### To do
Below are the entries; give again exactly the lines from the one mentioning "queue at the start" through the one mentioning "back through queueUnlock, in", inclusive.

### Supplied information
(** Every handle the loop over the batch queues is in the queue when the
    loop is left, on top of what the queue held. *)
Lemma doTask_batch_keeps batch :
  no_other_task ->
  forall w,
  exists returned w' tr,
    doTask_batch batch w = Done returned w' /\
    trace w' = trace w ++ tr /\
    forall h,
      (pending h (mgr w) + count_occ N.eq_dec (queued tr) h
       <= pending h (mgr w'))%nat.
Proof.
  intros Hcallers. induction batch as [|toUnlock rest IH]; intros w.
  { exists false, w, []. rewrite app_nil_r. split; [reflexivity|].
    split; [reflexivity|]. intros h. cbn [queued count_occ]. lia. }
  cbn [doTask_batch]. unfold bind at 1. rewrite catalog_unlock_eq.
  set (st := fst (unlock_ toUnlock (env w))).
  assert (Hstep : exists w1 tr1,
    (if negb (isOK st)
     then bind (emit (EvWarnUnlock toUnlock st)) (fun _ => queueUnlock toUnlock)
     else ret tt)
      (mkWorld (mgr w) (snd (unlock_ toUnlock (env w)))
               (trace w ++ [EvUnlock toUnlock st]))
    = Done tt w1 /\
    trace w1 = trace w ++ EvUnlock toUnlock st :: tr1 /\
    forall h,
      (pending h (mgr w) + count_occ N.eq_dec (queued tr1) h
       <= pending h (mgr w1))%nat).
  { destruct (isOK st) eqn:Hok; cbn [negb].
    - eexists _, []. cbn [ret trace mgr].
      split; [reflexivity|]. split; [reflexivity|].
      intros h. cbn [queued count_occ mgr]. lia.
    - unfold bind at 1, emit at 1. cbn [mgr env trace]. rewrite queueUnlock_eq.
      eexists _, [EvWarnUnlock toUnlock st; EvQueueUnlock toUnlock].
      cbn [trace mgr env]. rewrite <- !app_assoc.
      split; [reflexivity|]. split; [reflexivity|]. intros h.
      match goal with |- context [handover ?x] =>
        pose proof (handover_count x h Hcallers) as Hle
      end.
      cbn [mgr handover] in Hle |- *. unfold pending in Hle |- *.
      cbn [push_back set_unlockList _unlockList queued].
      rewrite count_occ_app. apply Nat.add_le_mono_r. exact Hle. }
  destruct Hstep as (w1 & tr1 & Hrun1 & Htr1 & Hcount1).
  unfold bind at 1. rewrite Hrun1. unfold bind at 1. rewrite isShutDown_eq.
  destruct (_isShutDown (mgr (handover w1))) eqn:Hsd.
  - exists true, (handover w1), (EvUnlock toUnlock st :: tr1).
    cbn [trace handover]. split; [reflexivity|]. split; [exact Htr1|].
    intros h. cbn [queued].
    pose proof (handover_count w1 h Hcallers) as Hle.
    specialize (Hcount1 h). lia.
  - destruct (IH (handover w1)) as (returned & w' & tr & Hrun & Htr & Hcount).
    exists returned, w', (EvUnlock toUnlock st :: tr1 ++ tr).
    split; [exact Hrun|].
    split. { rewrite Htr. cbn [trace handover]. rewrite Htr1, <- app_assoc. reflexivity. }
    intros h. cbn [queued]. rewrite queued_app, count_occ_app.
    pose proof (handover_count w1 h Hcallers) as Hle.
    specialize (Hcount1 h). specialize (Hcount h).
    rewrite Nat.add_assoc. etransitivity; [|exact Hcount].
    apply Nat.add_le_mono_r. etransitivity; [exact Hcount1|exact Hle].
Qed.

(** The batch of a cycle is the queue the task finds under the mutex after
    its ping; what the cycle queues is in the queue when the cycle ends. *)
Lemma doTask_cycle_keeps w :
  exists returned w' tr,
    doTask_cycle w = Done returned w' /\
    trace w' = trace w ++ tr /\
    (exists rest, cycle_batch w = unlocked tr ++ rest /\
                  (returned = false -> rest = [])) /\
    (no_other_task ->
     forall h, (count_occ N.eq_dec (queued tr) h <= pending h (mgr w'))%nat).
Proof.
  unfold doTask_cycle, cycle_batch.
  unfold bind at 1. unfold get at 1. unfold bind at 1. unfold read at 1.
  unfold bind at 1. unfold catalog_ping, bind at 1. unfold bind at 1, call, emit, ret.
  cbn [mgr env trace]. unfold bind at 1. rewrite lock_mutex_eq.
  unfold bind at 1, get at 1. unfold bind at 1, modify at 1.
  match goal with |- context [handover ?x] => set (w0 := x) end.
  match goal with |- context [bind (doTask_batch ?b) _ ?x] =>
    destruct (doTask_batch_run b x)
      as (returned & w3 & tr & Hrun & Htr & (rest & Hrest & Hall) & _);
    assert (Hkeep : no_other_task ->
                    forall h, (count_occ N.eq_dec (queued tr) h
                               <= pending h (mgr w3))%nat)
  end.
  { intros Hcallers h.
    match type of Hrun with doTask_batch ?b ?x = _ =>
      destruct (doTask_batch_keeps b Hcallers x)
        as (r2 & w2 & tr2 & Hrun2 & Htr2 & Hcount)
    end.
    rewrite Hrun in Hrun2. injection Hrun2 as <- <-.
    rewrite Htr in Htr2. apply app_inv_head in Htr2. subst tr2.
    specialize (Hcount h). unfold pending at 1 in Hcount.
    cbn [mgr set_unlockList _unlockList count_occ] in Hcount. exact Hcount. }
  unfold bind at 1. rewrite Hrun.
  cbn [trace mgr env handover] in Htr, Hrest.
  set (ev := EvPing _ _ _) in *.
  destruct returned.
  - exists true, w3, (ev :: tr).
    split; [reflexivity|].
    split. { rewrite Htr. subst w0. cbn [trace]. now rewrite <- app_assoc. }
    subst ev. cbn [unlocked queued].
    split; [exists rest; split; [exact Hrest|discriminate]|exact Hkeep].
  - unfold bind at 1. rewrite lock_mutex_eq.
    unfold bind at 1, get at 1. unfold bind at 1, effect at 1.
    unfold bind at 1. unfold bind at 1. rewrite lock_mutex_eq.
    cbn [mgr env trace].
    eexists false, _, (ev :: tr ++ [EvWaitFor _]).
    split; [reflexivity|].
    split. { cbn [trace handover]. rewrite Htr. subst w0. cbn [trace].
             now rewrite <- !app_assoc. }
    subst ev. cbn [unlocked queued]. rewrite unlocked_app, queued_app.
    cbn [unlocked queued]. rewrite !app_nil_r.
    split; [exists rest; split; [exact Hrest|exact Hall]|].
    intros Hcallers h. specialize (Hkeep Hcallers h).
    pose proof (handover_count w3 h Hcallers) as H3.
    match goal with |- context [handover (mkWorld ?a ?b ?c)] =>
      pose proof (handover_count (mkWorld a b c) h Hcallers) as H4
    end.
    cbn [mgr] in H4 |- *. lia.
Qed.

(** C2, amended: take a maintenance cycle in which every catalog unlock
    the cycle makes fails, the other threads being callers of the manager
    (they queue handles or signal shutdown, none swaps the queue out).  The
    cycle ends, and it tried the handles of its batch (the queue as found
    under the mutex, which holds every handle at least as often as the
    queue at the start of the cycle) in order from the front, all of them
    unless it returned from inside the batch.  Each handle it tried went
    back through queueUnlock, in the same order, and is in the queue at the
    end of the cycle at least as often as it was tried; when the other
    threads only signal shutdown, the queue at the end holds exactly the
    handles tried, in order.  When the cycle does not return from inside
    the batch, the whole batch was tried and no handle is in the queue
    fewer times after the cycle than before it.  When it does (the shutdown
    flag was seen set after an attempt), the flag is set, the cycle did not
    wait, and the handles of the batch after the last one tried were
    neither tried nor queued. *)
Theorem failed_unlocks_are_requeued w tr :
  trace (final (doTask_cycle w)) = trace w ++ tr ->
  Forall (fun st => isOK st = false) (unlock_statuses tr) ->
  no_other_task ->
  exists returned rest,
    doTask_cycle w = Done returned (final (doTask_cycle w)) /\
    cycle_batch w = unlocked tr ++ rest /\
    queued tr = unlocked tr /\
    (forall h,
       (pending h (mgr w) <= count_occ N.eq_dec (cycle_batch w) h)%nat) /\
    (forall h,
       (count_occ N.eq_dec (unlocked tr) h
        <= pending h (mgr (final (doTask_cycle w))))%nat) /\
    (others_only_signal ->
     _unlockList (mgr (final (doTask_cycle w))) = unlocked tr) /\
    (returned = false ->
     rest = [] /\
     waits tr = [_pingInterval (mgr w)] /\
     forall h,
       (pending h (mgr w) <= pending h (mgr (final (doTask_cycle w))))%nat) /\
    (returned = true ->
     _isShutDown (mgr (final (doTask_cycle w))) = true /\
     waits tr = []).
Proof.
  intros Htr Hfail Hcallers.
  destruct (doTask_cycle_run w)
    as (returned & w' & tr1 & Hrun & Htr1 & _ & Hq & _ & Hw & Hret & _ & _ & Hsig & _).
  destruct (doTask_cycle_keeps w)
    as (r2 & w2 & tr2 & Hrun2 & Htr2 & (rest & Hrest & Hall) & Hkeep).
  rewrite Hrun in Hrun2. injection Hrun2 as <- <-.
  rewrite Hrun in Htr |- *. cbn [final] in Htr |- *.
  rewrite Htr in Htr1, Htr2. apply app_inv_head in Htr1, Htr2. subst tr1 tr2.
  pose proof (all_failed_unlocks tr Hfail) as Hf.
  rewrite Hf in Hq, Hsig.
  assert (Hbatch : forall h,
            (pending h (mgr w) <= count_occ N.eq_dec (cycle_batch w) h)%nat).
  { intros h. apply (apply_concurrents_count _ (mgr w) h), Hcallers. }
  specialize (Hkeep Hcallers). rewrite Hq in Hkeep.
  exists returned, rest.
  split; [reflexivity|]. split; [exact Hrest|]. split; [exact Hq|].
  split; [exact Hbatch|]. split; [exact Hkeep|].
  split; [intros Hs; apply (Hsig Hs)|].
  split.
  - intros ->. specialize (Hall eq_refl). subst rest.
    split; [reflexivity|]. split; [exact Hw|].
    intros h. rewrite app_nil_r in Hrest.
    specialize (Hbatch h). rewrite Hrest in Hbatch.
    specialize (Hkeep h). lia.
  - intros ->. split; [apply Hret; reflexivity|exact Hw].
Qed.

### Output for this task
    queue at the start of the cycle) in order from the front, all of them
    unless it returned from inside the batch.  Each handle it tried went
    back through queueUnlock, in the same order, and is in the queue at the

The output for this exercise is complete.